Built on the genetic information obtained from susceptibility screening, we selected SH3BP1 as the target gene for experimental verification. To investigate whether SH3BP1 is differentially expressed in cancer and adjacent normal tissues, we performed protein blotting (WB) and immunohistochemistry (IHC) experiments. Our immunohistochemical analysis of pathological tissues from two patient groups revealed that SH3BP1 expression was consistently higher in cancer tissues than in normal tissues (Figures 6A,C). Conversely, SH3BP1 expression was negligible in normal human intestinal epithelial cells (NCM460) but significantly increased in RKO and HCT116 colorectal cancer cells (Figure 6B). These results imply that SH3BP1 is differentially expressed in tumors and normal tissues adjacent to cancer. To further explore SH3BP1’s potential role in tumors, we downregulated the SH3BP1 gene in HCT116 and RKO colorectal cancer cells by transfecting them with si-NC and si-SH3BP1, respectively. As shown in Figure 7A, the proliferative capacity of the colorectal cancer cells (HCT116 and RKO) was significantly reduced in the SH3BP1 knockdown group (si-SH3BP1-1, si-SH3BP1-2) compared to the si-NC group, as demonstrated by a cell viability assay (CCK8).
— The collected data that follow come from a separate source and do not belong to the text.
(** The rows fetched are the first ones, in key order, of those that match; if all
    of them can be read, the page is cut from them: a cursor exactly when there are
    more. *)
Lemma run_query_page sel after limit scan fmt table :
  0 <= limit -> (forall r, fmt r <> "") ->
  exists fetched rest,
    fetched ++ rest
      ≡ₚ List.filter (fun r => sel r && match after with Some k => bool_decide (lt k (key r)) | None => true end) table /\
    StronglySorted row_le (fetched ++ rest) /\
    Z.of_nat (length fetched) <= limit + 1 /\ (rest <> [] -> Z.of_nat (length fetched) = limit + 1) /\
    if forallb scan fetched then
      exists r rest', run_query key lt Done sel after limit scan fmt table = Ok r /\ fetched ++ rest = qr_Rows r ++ rest' /\
        Z.of_nat (length (qr_Rows r)) <= limit /\
        (qr_NextCursor r = "" <-> rest' = []) /\ (rest' <> [] -> Z.of_nat (length (qr_Rows r)) = limit)
    else run_query key lt Done sel after limit scan fmt table = Err ErrScan.
Proof.
  intros Hl Hfmt. unfold run_query.
  destruct (select_page_spec sel after (limit + 1) table ltac:(lia)) as (rest & Hp & Hs & Hfull).
  assert (Z.of_nat (length (select_page key lt sel after (limit + 1) table)) <= limit + 1) as Hlen0
    by (unfold select_page; rewrite length_take; lia).
  set (rows := select_page key lt sel after (limit + 1) table) in *. cbv zeta.
  exists rows, rest. split_and!; [done..|]. destruct (forallb scan rows); [|done].
  destruct (cut_page_rows limit fmt rows Hl) as (tl & Hrows & Hlen & Hfull2 & Hnil & Hcur).
  exists (cut_page limit fmt rows), (tl ++ rest). rewrite app_assoc, <- Hrows. split_and!; try done.
  - destruct tl as [|x tl].
    + rewrite (Hnil eq_refl). split; [intros _|done]. destruct rest as [|y rest]; [done|].
      exfalso. specialize (Hfull ltac:(done)). rewrite Hrows, app_nil_r in Hfull. lia.
    + rewrite (Hcur x eq_refl). split; [by intros H%Hfmt|done].
  - intros Hne. destruct tl as [|x tl]; [|by apply Hfull2]. exfalso. rewrite app_nil_l in Hne. specialize (Hfull Hne).
    rewrite Hrows, app_nil_r in Hfull. lia.
Qed.

Lemma row_le_lt a b : row_le a b -> key a <> key b -> lt (key a) (key b).
Proof. intros H Hne. destruct (lt_total (key a) (key b)) as [?|[?|?]]; [done|done|by destruct H]. Qed.

Lemma filter_after l i x :
  StronglySorted row_le l -> NoDup (map key l) -> l !! i = Some x ->
  List.filter (fun r => bool_decide (lt (key x) (key r))) l = drop (S i) l.
Proof.
  revert i. induction l as [|a l IH]; intros i Hs Hnd Hi; [done|].
  apply StronglySorted_inv in Hs as [Hs Ha]. apply NoDup_cons in Hnd as [Hna Hnd]. rewrite Forall_forall in Ha.
  assert (forall y, y ∈ l -> key a <> key y) as Hne.
  { intros y Hy E. apply Hna. rewrite E. by apply list_elem_of_fmap_2. }
  destruct i as [|i]; cbn [lookup list_lookup] in Hi; cbn [List.filter drop].
  - injection Hi as ->. rewrite bool_decide_false by apply irreflexivity, _. apply filter_true.
    intros y Hy. apply bool_decide_eq_true. apply row_le_lt; [by apply Ha|by apply Hne].
  - rewrite bool_decide_false; [by apply IH|]. apply Ha. by eapply list_elem_of_lookup_2.
Qed.

Lemma filter_filter (f g : A -> bool) l : List.filter g (List.filter f l) = List.filter (fun r => f r && g r) l.
Proof. induction l as [|r l IH]; cbn; [done|]. destruct (f r); cbn; [destruct (g r); by rewrite IH|done]. Qed.

Lemma StronglySorted_drop {B} (R : relation B) n (l : list B) : StronglySorted R l -> StronglySorted R (drop n l).
Proof.
  revert n. induction l as [|a l IH]; intros [|n] H; cbn; try done. apply IH. by apply StronglySorted_inv in H as [H _].
Qed.

(** All the rows after a row of the sorted table are the rest of the sorted table. *)
Lemma sorted_after sel table i x :
  let all := merge_sort row_le (List.filter sel table) in
  NoDup (map key all) -> all !! i = Some x ->
  merge_sort row_le (List.filter (fun r => sel r && bool_decide (lt (key x) (key r))) table) = drop (S i) all.
Proof.
  intros all Hnd Hx. assert (StronglySorted row_le all) as Hs by (apply StronglySorted_merge_sort; apply _).
  assert (all ≡ₚ List.filter sel table) as Hall by apply merge_sort_Permutation.
  apply (StronglySorted_unique_strong row_le).
  - intros a b Ha Hb Hab Hba. rewrite merge_sort_Permutation in Ha.
    rewrite <- filter_filter in Ha. rewrite (filter_perm _ _ _ (symmetry Hall)) in Ha.
    assert (a ∈ all) as Ha' by (rewrite list_elem_of_In, filter_In in Ha; apply list_elem_of_In; by apply Ha).
    assert (b ∈ all) as Hb' by (rewrite <- (take_drop (S i) all); apply elem_of_app; by right).
    apply list_elem_of_lookup in Ha' as [ia Ha']. apply list_elem_of_lookup in Hb' as [ib Hb'].
    assert (key a = key b) as Hk by (destruct (lt_total (key a) (key b)) as [?|[?|?]]; [by destruct Hba|done|by destruct Hab]).
    assert (ia = ib) as ->; [|congruence].
    apply (NoDup_lookup (map key all) ia ib (key a)); [done|by rewrite list_lookup_fmap, Ha'|by rewrite list_lookup_fmap, Hb'; cbn; rewrite Hk].
  - apply StronglySorted_merge_sort; apply _.
  - by apply StronglySorted_drop.
  - rewrite merge_sort_Permutation, <- filter_filter, (filter_perm _ _ _ (symmetry Hall)).
    by rewrite (filter_after all i x).
Qed.

End keyset_facts.

(** ** The three orders *)

#[export] Instance id_key_lt_strict : StrictOrder id_key_lt.
Proof. split; [intros [t i]; unfold complement, id_key_lt; cbn; lia|intros [] [] []; unfold id_key_lt; cbn; lia]. Qed.

Lemma id_key_lt_total k1 k2 : id_key_lt k1 k2 \/ k1 = k2 \/ id_key_lt k2 k1.
Proof.
  destruct k1 as [t1 i1], k2 as [t2 i2]. unfold id_key_lt; cbn.
  destruct (Z.lt_trichotomy t1 t2) as [?|[->|?]]; [by left; left| |by right; right; left].
  destruct (Z.lt_trichotomy i1 i2) as [?|[->|?]]; [by left; right|by right; left|by right; right; right].
Qed.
Additionally, the migratory effect of SH3BP1 on colorectal cancer cells was evaluated using a scratch wound healing assay. This assay showed that the migratory ability of colorectal cancer cells in the si-SH3BP1 group decreased, while the migratory ability of colorectal cancer cells in the si-NC group did not differ significantly from that of the CON group (Figures 7B,C). Thus, SH3BP1 may promote tumor proliferation and migration in colorectal cancer and has the potential to be a new gene therapy target.